Top of MATERIAL TO PROCESS

Lemma check_error_rate_suppressed cfg env w rate :
  (20 <= length (request_window (self w)))%nat ->
  error_rate (request_window (self w)) = Ok rate ->
  (error_rate_threshold cfg < rate)%Q ->
  (clock env (clock_reads w) - last_error_rate_alert (self w)
     < inject_Z (alert_cooldown cfg))%Q ->
  check_error_rate cfg env w = (Ok false, after_tick env w).
Proof.
  intros H R L C. unfold check_error_rate, bind, get.
  apply Nat.ltb_ge in H. rewrite H. unfold lift. rewrite R.
  destruct (Qle_bool rate (error_rate_threshold cfg)) eqn:E.
  { apply Qle_bool_iff in E. lra. }
  unfold time_time. apply Qltb_true in C. rewrite C. reflexivity.
Qed.

Lemma check_error_rate_fired cfg env w rate :
  (20 <= length (request_window (self w)))%nat ->
  error_rate (request_window (self w)) = Ok rate ->
  (error_rate_threshold cfg < rate)%Q ->
  (inject_Z (alert_cooldown cfg)
     <= clock env (clock_reads w) - last_error_rate_alert (self w))%Q ->
  check_error_rate cfg env w = (Ok true, error_rate_world cfg env rate w).
Proof.
  intros H R L C. unfold check_error_rate, error_rate_world, bind, get.
  apply Nat.ltb_ge in H. rewrite H. unfold lift. rewrite R.
  destruct (Qle_bool rate (error_rate_threshold cfg)) eqn:E.
  { apply Qle_bool_iff in E. lra. }
  unfold time_time. apply Qltb_false in C. rewrite C.
  rewrite send_slack_alert_eq.
  unfold after_notify, modify, set_self, ret; simpl.
  rewrite <- app_assoc. reflexivity.
Qed.

(** ** The failover detector *)

(** C1 (as amended).  [check_failover]: an unknown pool or the pool
    already known changes nothing; a different pool inside the cooldown
    is suppressed and [last_pool] stays; otherwise [last_pool] and
    [last_failover_alert] are set and one failover alert naming the
    previous and the new pool goes out.  The timestamp of a fresh
    watcher is 0: from active pool "blue", a first "green" seen at a
    time [t] at least one cooldown after 0 fires, "blue" at [t+1] is
    suppressed and "blue" at [t+cooldown+1] fires. *)
Theorem check_failover_cases :
  (forall cfg env pool w,
     let now := clock env (clock_reads w) in
     let r := check_failover cfg env pool w in
     (truthy pool = false \/ pool = last_pool (self w) -> r = (Ok false, w)) /\
     (truthy pool = true -> pool <> last_pool (self w) ->
      (now - last_failover_alert (self w) < inject_Z (alert_cooldown cfg))%Q ->
      fst r = Ok false /\ suppressed env w r) /\
     (truthy pool = true -> pool <> last_pool (self w) ->
      ~ (now - last_failover_alert (self w) < inject_Z (alert_cooldown cfg))%Q ->
      exists o, failover_recorded cfg env pool w o)) /\
  (forall cfg env,
     active_pool cfg = "blue" ->
     1 < alert_cooldown cfg ->
     (inject_Z (alert_cooldown cfg) <= clock env 0)%Q ->
     (clock env 1 == clock env 0 + 1)%Q ->
     (clock env 2 == clock env 0 + inject_Z (alert_cooldown cfg) + 1)%Q ->
     let r1 := check_failover cfg env (PyStr "green") (init_world cfg) in
     let r2 := check_failover cfg env (PyStr "blue") (snd r1) in
     let r3 := check_failover cfg env (PyStr "blue") (snd r2) in
     (fst r1 = Ok true /\ last_pool (self (snd r1)) = PyStr "green") /\
     (fst r2 = Ok false /\ last_pool (self (snd r2)) = PyStr "green") /\
     (fst r3 = Ok true /\ last_pool (self (snd r3)) = PyStr "blue")).
Proof.
  split.
  - intros cfg env pool w now r. repeat split.
    + intros H. apply check_failover_noop. exact H.
    + subst r. rewrite check_failover_suppressed by assumption. reflexivity.
    + subst r. rewrite check_failover_suppressed by assumption. reflexivity.
    + subst r. rewrite check_failover_suppressed by assumption. reflexivity.
    + intros T N C. apply Qnot_lt_le in C.
      exists (notify_outcome cfg env "failover" w).
      unfold failover_recorded.
      rewrite (check_failover_fired cfg env pool w T N C). simpl.
      repeat split; reflexivity.
  - intros cfg env A C1 C0 H1 H2 r1 r2 r3.
    assert (E1 : r1 = check_failover cfg env (PyStr "green") (init_world cfg))
      by reflexivity.
    rewrite check_failover_fired in E1; simpl; try reflexivity.
    2:{ rewrite A. discriminate. }
    2:{ lra. }
    simpl in E1.
    assert (E2 : r2 = check_failover cfg env (PyStr "blue") (snd r1))
      by reflexivity.
    rewrite E1 in E2.
    rewrite check_failover_suppressed in E2; simpl; try reflexivity.
    2:{ discriminate. }
    2:{ assert (inject_Z 1 < inject_Z (alert_cooldown cfg))%Q
          by (rewrite <- Zlt_Qlt; lia).
        change (inject_Z 1) with 1%Q in H. lra. }
    assert (E3 : r3 = check_failover cfg env (PyStr "blue") (snd r2))
      by reflexivity.
    rewrite E2 in E3.
    rewrite check_failover_fired in E3; simpl; try reflexivity.
    2:{ discriminate. }
    2:{ lra. }
    rewrite E1, E2, E3. simpl. repeat split; reflexivity.
Qed.

Lemma check_failover_cases_witness :
  check_failover slack_config steady_env PyNone (init_world slack_config)
    = (Ok false, init_world slack_config) /\
  (let r := check_failover slack_config epoch_env (PyStr "green")
              (init_world slack_config) in
   fst r = Ok false /\ suppressed epoch_env (init_world slack_config) r) /\
  (exists o, failover_recorded slack_config steady_env (PyStr "green")
               (init_world slack_config) o) /\
  (let r1 := check_failover slack_config steady_env (PyStr "green")
               (init_world slack_config) in
   let r2 := check_failover slack_config steady_env (PyStr "blue") (snd r1) in
   let r3 := check_failover slack_config steady_env (PyStr "blue") (snd r2) in
   (fst r1 = Ok true /\ last_pool (self (snd r1)) = PyStr "green") /\
   (fst r2 = Ok false /\ last_pool (self (snd r2)) = PyStr "green") /\
   (fst r3 = Ok true /\ last_pool (self (snd r3)) = PyStr "blue")).
Proof.
  destruct check_failover_cases as [cases example].
  split; [| split; [| split]].
  - apply (cases slack_config steady_env PyNone (init_world slack_config)).
    left. reflexivity.
  - apply (cases slack_config epoch_env (PyStr "green") (init_world slack_config)).
    + reflexivity.
    + discriminate.
    + reflexivity.
  - apply (cases slack_config steady_env (PyStr "green") (init_world slack_config)).
    + reflexivity.
    + discriminate.
    + intros H. vm_compute in H. discriminate.
  - apply (example slack_config steady_env).
    + reflexivity.
    + reflexivity.
    + discriminate.
    + reflexivity.
    + reflexivity.
Defined.

(** C1, the claim as written, fails at instant 0: a fresh watcher holds
    timestamp 0, so a first change of pool seen at time 0 is inside the
    cooldown and is suppressed. *)
Lemma first_failover_at_instant_zero :
  let r := check_failover default_config epoch_env (PyStr "green")
             (init_world default_config) in
  fst r = Ok false /\
  last_pool (self (snd r)) = PyStr "blue" /\
  notified "failover" (trace (snd r)) = [].
Proof. vm_compute. repeat split. Qed.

Bottom of MATERIAL TO PROCESS

__YOUR INSTRUCTIONS__
Beginning at the line above with "(let r := check_failover" and finishing at the line with "(exists o, failover_recorded", return each line exactly and return nothing else.

__YOUR SOLUTION__
  (let r := check_failover slack_config epoch_env (PyStr "green")
              (init_world slack_config) in
   fst r = Ok false /\ suppressed epoch_env (init_world slack_config) r) /\
  (exists o, failover_recorded slack_config steady_env (PyStr "green")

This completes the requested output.